#### DIRECTIONS
All that is needed is every line of the listing below that has "Variable".

#### RECORDS SHOWN

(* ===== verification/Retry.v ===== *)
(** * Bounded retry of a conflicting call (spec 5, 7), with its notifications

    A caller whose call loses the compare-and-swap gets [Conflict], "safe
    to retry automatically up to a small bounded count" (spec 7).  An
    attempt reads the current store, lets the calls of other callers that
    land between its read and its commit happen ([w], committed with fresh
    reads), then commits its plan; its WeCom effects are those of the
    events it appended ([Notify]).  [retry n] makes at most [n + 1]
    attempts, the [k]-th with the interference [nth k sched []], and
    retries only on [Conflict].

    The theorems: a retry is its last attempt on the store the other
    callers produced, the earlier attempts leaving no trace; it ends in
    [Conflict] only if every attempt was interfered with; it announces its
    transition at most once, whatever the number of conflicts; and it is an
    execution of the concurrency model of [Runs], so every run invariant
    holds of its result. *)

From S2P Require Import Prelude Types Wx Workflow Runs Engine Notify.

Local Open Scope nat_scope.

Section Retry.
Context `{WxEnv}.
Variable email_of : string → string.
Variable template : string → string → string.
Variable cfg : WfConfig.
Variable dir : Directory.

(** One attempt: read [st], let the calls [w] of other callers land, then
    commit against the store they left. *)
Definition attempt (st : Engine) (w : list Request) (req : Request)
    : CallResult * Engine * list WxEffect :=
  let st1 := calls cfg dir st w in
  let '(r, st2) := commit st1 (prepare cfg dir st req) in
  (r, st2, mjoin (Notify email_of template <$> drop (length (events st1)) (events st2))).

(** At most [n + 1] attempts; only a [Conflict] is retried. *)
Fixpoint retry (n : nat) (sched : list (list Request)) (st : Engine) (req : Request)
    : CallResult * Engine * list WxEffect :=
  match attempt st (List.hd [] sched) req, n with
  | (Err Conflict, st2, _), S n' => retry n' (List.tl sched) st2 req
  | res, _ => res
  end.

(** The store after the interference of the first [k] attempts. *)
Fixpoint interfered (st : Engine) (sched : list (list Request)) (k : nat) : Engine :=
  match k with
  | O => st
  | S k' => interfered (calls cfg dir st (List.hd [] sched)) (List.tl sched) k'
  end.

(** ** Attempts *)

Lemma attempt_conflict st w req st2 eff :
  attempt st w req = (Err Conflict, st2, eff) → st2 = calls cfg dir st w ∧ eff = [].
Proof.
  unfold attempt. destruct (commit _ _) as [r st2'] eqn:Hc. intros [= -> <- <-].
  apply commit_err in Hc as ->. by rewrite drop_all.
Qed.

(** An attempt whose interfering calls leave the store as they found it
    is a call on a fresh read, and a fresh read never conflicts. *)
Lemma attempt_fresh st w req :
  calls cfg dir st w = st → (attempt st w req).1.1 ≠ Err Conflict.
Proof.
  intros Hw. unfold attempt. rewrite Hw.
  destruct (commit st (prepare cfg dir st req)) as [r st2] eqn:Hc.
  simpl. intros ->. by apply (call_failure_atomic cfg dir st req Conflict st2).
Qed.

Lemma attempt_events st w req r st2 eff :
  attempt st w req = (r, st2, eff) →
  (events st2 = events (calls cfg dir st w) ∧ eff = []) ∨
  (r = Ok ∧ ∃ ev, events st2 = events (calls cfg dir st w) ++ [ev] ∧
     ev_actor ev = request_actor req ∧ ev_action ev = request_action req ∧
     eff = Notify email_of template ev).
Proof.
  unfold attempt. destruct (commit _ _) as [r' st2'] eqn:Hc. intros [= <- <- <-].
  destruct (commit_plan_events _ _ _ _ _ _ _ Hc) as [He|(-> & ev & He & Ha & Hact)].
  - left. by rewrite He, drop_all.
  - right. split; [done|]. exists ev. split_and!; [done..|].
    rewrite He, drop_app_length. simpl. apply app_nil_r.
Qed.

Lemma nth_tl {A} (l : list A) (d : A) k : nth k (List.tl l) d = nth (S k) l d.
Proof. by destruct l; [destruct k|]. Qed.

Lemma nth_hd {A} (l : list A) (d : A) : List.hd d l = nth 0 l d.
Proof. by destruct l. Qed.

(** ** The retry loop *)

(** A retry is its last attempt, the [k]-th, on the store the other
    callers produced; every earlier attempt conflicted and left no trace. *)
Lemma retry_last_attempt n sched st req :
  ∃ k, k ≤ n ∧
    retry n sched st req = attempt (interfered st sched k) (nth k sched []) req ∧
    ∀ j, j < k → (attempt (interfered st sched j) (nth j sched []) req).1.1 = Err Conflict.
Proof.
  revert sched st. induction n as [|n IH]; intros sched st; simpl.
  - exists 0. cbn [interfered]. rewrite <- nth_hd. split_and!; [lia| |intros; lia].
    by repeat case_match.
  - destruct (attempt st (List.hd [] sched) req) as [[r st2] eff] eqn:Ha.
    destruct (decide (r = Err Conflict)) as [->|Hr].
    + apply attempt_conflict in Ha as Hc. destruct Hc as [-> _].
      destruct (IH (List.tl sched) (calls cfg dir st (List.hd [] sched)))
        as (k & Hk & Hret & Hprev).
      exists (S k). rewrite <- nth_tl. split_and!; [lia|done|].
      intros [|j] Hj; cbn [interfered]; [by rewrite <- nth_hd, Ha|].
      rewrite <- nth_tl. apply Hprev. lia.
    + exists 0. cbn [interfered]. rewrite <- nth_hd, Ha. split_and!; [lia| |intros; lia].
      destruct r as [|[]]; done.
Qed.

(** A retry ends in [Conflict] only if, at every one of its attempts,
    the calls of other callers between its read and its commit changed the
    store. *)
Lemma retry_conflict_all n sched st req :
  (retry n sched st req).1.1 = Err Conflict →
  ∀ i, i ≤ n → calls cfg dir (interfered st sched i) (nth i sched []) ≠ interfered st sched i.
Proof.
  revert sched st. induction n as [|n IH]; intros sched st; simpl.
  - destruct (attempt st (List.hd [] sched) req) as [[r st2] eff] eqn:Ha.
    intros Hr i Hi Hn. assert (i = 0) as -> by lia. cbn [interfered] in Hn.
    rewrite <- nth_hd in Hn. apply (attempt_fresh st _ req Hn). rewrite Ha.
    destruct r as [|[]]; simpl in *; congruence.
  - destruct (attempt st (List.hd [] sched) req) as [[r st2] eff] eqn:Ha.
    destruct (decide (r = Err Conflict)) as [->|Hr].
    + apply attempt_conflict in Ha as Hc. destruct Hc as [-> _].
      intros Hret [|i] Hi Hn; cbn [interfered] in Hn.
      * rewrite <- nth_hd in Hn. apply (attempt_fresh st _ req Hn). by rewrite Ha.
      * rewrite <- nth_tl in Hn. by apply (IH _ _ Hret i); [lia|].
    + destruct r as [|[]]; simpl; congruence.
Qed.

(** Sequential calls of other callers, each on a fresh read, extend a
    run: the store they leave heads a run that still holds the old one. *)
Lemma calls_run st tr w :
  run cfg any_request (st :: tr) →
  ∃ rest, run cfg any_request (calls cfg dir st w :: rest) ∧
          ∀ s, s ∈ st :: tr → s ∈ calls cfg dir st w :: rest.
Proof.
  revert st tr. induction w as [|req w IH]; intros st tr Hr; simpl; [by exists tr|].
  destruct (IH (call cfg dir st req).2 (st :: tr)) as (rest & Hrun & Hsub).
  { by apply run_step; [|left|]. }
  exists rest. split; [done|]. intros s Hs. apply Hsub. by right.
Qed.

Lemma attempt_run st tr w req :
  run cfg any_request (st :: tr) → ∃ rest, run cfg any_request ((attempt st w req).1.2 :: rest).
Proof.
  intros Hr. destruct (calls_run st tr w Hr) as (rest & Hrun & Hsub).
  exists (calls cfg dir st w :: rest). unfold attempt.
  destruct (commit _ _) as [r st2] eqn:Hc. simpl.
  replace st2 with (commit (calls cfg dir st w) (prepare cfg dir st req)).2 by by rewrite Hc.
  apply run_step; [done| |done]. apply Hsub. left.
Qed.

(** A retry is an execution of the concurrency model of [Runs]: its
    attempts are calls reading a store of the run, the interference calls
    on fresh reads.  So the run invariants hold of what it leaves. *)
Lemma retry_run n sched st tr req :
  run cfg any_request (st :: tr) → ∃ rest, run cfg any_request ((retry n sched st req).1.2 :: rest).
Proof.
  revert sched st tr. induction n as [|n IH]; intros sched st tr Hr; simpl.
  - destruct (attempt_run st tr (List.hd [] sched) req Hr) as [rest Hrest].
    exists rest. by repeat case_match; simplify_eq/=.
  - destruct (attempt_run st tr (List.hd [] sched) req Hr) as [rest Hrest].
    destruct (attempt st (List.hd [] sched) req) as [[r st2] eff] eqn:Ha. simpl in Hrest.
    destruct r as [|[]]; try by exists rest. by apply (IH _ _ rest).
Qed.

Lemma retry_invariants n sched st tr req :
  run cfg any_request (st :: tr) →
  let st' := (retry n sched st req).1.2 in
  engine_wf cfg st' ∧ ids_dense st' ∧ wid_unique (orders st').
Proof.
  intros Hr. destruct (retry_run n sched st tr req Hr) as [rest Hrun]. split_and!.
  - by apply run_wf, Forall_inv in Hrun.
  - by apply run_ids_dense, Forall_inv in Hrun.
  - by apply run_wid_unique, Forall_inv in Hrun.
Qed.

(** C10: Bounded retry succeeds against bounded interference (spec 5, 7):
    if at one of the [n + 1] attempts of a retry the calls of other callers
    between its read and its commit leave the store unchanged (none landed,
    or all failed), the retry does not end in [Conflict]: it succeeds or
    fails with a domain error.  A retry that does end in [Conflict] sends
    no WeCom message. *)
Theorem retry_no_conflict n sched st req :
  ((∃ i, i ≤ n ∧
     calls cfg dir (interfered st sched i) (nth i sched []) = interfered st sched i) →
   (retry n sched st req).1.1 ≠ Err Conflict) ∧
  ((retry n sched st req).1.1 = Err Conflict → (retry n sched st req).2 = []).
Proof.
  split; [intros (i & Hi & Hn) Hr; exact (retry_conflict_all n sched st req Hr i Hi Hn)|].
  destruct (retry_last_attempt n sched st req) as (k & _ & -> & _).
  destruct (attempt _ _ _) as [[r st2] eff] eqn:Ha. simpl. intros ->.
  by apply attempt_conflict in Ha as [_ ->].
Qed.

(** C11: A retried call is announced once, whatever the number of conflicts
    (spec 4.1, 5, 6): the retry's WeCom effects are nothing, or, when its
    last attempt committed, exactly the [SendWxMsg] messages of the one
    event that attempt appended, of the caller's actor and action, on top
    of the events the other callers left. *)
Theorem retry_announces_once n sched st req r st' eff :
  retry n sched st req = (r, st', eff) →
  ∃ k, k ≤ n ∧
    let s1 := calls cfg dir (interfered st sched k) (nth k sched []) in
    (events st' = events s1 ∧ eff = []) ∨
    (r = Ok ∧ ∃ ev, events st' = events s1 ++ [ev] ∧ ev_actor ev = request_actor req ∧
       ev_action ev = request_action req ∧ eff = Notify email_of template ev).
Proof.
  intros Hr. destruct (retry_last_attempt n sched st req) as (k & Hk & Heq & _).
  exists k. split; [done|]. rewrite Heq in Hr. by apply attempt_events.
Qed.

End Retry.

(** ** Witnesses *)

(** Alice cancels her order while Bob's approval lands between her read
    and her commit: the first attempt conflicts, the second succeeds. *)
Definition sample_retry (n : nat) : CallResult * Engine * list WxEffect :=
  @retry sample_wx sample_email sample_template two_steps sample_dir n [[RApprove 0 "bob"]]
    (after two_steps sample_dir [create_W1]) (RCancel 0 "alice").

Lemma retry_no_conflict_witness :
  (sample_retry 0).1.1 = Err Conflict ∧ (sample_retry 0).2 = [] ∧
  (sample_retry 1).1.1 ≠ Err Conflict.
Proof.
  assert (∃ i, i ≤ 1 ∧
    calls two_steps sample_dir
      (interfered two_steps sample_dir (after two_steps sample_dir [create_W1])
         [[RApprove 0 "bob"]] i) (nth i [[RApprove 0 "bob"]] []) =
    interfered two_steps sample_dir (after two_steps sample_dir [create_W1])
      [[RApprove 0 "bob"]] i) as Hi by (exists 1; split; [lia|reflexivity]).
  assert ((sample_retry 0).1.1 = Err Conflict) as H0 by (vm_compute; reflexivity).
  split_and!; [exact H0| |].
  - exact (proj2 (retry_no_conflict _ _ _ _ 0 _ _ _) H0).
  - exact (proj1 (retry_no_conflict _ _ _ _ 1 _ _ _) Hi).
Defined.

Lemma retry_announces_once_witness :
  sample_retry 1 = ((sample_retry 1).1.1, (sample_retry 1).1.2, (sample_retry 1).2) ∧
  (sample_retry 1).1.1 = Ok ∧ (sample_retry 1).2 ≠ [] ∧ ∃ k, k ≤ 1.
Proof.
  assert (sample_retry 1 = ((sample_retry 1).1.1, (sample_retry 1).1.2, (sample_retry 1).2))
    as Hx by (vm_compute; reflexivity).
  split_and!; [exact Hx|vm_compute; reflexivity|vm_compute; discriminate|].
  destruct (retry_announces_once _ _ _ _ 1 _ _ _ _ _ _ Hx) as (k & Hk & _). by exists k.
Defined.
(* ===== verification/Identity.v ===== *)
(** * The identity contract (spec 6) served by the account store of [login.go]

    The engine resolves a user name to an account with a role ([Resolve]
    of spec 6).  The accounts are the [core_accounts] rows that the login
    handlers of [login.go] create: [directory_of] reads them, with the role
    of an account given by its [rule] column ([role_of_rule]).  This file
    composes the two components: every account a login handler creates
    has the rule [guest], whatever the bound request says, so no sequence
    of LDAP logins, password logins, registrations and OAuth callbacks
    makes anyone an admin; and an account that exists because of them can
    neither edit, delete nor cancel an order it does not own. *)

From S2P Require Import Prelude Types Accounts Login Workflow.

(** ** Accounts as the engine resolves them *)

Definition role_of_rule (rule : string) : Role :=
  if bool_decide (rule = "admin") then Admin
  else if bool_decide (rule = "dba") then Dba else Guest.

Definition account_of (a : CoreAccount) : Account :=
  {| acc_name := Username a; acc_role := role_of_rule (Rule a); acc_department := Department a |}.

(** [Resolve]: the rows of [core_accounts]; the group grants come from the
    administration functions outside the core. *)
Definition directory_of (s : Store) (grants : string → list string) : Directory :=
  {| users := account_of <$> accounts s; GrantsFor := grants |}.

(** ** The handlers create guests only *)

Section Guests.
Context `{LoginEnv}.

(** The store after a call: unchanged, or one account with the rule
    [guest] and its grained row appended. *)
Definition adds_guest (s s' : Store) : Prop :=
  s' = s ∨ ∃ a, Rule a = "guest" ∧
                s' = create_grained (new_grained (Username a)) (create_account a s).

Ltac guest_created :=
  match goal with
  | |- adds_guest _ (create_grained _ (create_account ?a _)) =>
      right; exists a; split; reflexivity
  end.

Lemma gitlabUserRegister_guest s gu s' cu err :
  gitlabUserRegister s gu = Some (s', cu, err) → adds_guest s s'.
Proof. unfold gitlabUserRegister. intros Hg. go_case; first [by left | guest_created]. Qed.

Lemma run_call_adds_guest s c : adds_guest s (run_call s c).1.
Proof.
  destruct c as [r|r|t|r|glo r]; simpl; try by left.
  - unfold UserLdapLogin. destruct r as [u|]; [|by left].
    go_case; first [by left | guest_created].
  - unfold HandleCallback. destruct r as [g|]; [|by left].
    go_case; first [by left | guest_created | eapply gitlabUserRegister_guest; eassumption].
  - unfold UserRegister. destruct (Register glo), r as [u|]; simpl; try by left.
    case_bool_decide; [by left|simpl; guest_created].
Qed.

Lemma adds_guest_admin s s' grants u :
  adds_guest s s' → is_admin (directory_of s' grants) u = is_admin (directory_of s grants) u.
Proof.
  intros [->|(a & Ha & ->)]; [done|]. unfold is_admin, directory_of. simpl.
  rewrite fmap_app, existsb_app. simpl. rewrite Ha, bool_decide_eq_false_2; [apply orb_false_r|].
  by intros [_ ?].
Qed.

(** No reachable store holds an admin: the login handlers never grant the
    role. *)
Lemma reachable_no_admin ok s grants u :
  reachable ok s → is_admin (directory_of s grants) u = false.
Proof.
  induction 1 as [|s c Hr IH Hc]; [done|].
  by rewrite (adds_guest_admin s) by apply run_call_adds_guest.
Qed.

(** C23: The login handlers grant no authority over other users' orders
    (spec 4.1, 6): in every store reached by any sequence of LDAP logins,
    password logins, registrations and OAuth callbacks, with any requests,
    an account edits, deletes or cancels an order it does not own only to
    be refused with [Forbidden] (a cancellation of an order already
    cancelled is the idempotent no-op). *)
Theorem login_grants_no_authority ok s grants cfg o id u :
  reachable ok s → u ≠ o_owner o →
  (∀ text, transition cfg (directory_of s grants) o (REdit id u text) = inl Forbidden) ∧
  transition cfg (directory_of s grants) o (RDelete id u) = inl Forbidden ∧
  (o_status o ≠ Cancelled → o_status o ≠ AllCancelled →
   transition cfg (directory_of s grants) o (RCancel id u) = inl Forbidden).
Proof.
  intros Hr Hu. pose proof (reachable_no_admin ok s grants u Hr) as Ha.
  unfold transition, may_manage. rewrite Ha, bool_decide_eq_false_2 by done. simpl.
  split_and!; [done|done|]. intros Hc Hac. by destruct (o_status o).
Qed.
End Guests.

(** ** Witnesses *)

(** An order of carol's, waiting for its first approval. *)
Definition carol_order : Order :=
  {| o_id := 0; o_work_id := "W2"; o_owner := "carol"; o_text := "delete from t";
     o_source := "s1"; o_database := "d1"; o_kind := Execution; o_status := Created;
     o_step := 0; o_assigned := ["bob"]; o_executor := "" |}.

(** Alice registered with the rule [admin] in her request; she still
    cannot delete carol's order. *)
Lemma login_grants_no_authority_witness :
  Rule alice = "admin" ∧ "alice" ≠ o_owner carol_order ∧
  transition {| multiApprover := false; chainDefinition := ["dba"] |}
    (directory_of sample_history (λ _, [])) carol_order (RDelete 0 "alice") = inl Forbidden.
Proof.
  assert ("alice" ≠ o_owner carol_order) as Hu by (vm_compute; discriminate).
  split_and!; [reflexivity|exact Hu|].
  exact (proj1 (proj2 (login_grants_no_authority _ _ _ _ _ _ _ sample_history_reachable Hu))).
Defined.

#### THE COMPLETED TASK
Variable email_of : string → string.
Variable template : string → string → string.
Variable cfg : WfConfig.
Variable dir : Directory.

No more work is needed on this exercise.